--- Provided records ---
(** ** Interleaving *)

(** One step of thread [t], if the lock it needs is free. *)
Definition helper_step (t : nat) (a : HelperAnswers) (h : Helper) : option Helper :=
  match hp_threads h !! t with
  | Some (FClaim sid b) => if hp_session_lock h then None else Some (frame_claim t sid b h)
  | Some (FPublish sid f needs) => if hp_lk_lock h then None else Some (frame_publish t sid f needs a h)
  | Some (FUpdate sid f r) => if hp_session_lock h then None else Some (frame_update t sid f r h)
  | Some (SCheck id port) => if hp_lk_lock h then None else Some (start_check t id port h)
  | Some (SServer id port) => if hp_session_lock h then None else Some (start_server t id port h)
  | Some (CEnter c) => if hp_session_lock h then None else Some (closing_enter t c h)
  | Some (CUnpublish c) => if hp_lk_lock h then None else Some (closing_unpublish t c a h)
  | Some (HDone _) | Some HPanic | None => None
  end.

(** What happens: a request or a command starts a thread, a thread runs on, or another
    command of the client uses the connection. *)
Inductive HelperAction : Type :=
| AStart (t : nat) (th : HelperThread)
| AStep (t : nat) (a : HelperAnswers)
| AMedia (st : MediaStep).
Definition starts (th : HelperThread) : bool :=
  match th with FClaim _ _ | SCheck _ _ | CEnter (ByEvent _) | CEnter ByStop => true | _ => false end.
Definition helper_act (h : Helper) (x : HelperAction) : option Helper :=
  match x with
  | AStart t th => if starts th && bool_decide (hp_threads h !! t = None) then Some (set_thread t th h) else None
  | AStep t a => helper_step t a h
  | AMedia st => if hp_lk_lock h then None else Some (set_hp_media (media_step (hp_media h) st) h)
  end.
Fixpoint helper_run (h : Helper) (xs : list HelperAction) : option Helper :=
  match xs with
  | [] => Some h
  | x :: xs' => h' ← helper_act h x; helper_run h' xs'
  end.

(** ** Waiting *)

Definition finished (th : HelperThread) : bool :=
  match th with HDone _ | HPanic => true | _ => false end.
(** The lock the thread needs is taken. *)
Definition waits (h : Helper) (th : HelperThread) : bool :=
  match th with
  | FClaim _ _ | FUpdate _ _ _ | SServer _ _ | CEnter _ => bool_decide (is_Some (hp_session_lock h))
  | FPublish _ _ _ | SCheck _ _ | CUnpublish _ => bool_decide (is_Some (hp_lk_lock h))
  | HDone _ | HPanic => false
  end.
Lemma step_or_wait t th x h :
  hp_threads h !! t = Some th → helper_step t x h = None ↔ finished th = true ∨ waits h th = true.
Proof.
  intros Ht. unfold helper_step. rewrite Ht.
  destruct th; simpl; destruct (hp_session_lock h), (hp_lk_lock h); simpl; naive_solver.
Qed.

--- What you need to do ---
If a line in the listing contains the string "finished", copy it.

--- Expected answer ---
Definition finished (th : HelperThread) : bool :=
  hp_threads h !! t = Some th → helper_step t x h = None ↔ finished th = true ∨ waits h th = true.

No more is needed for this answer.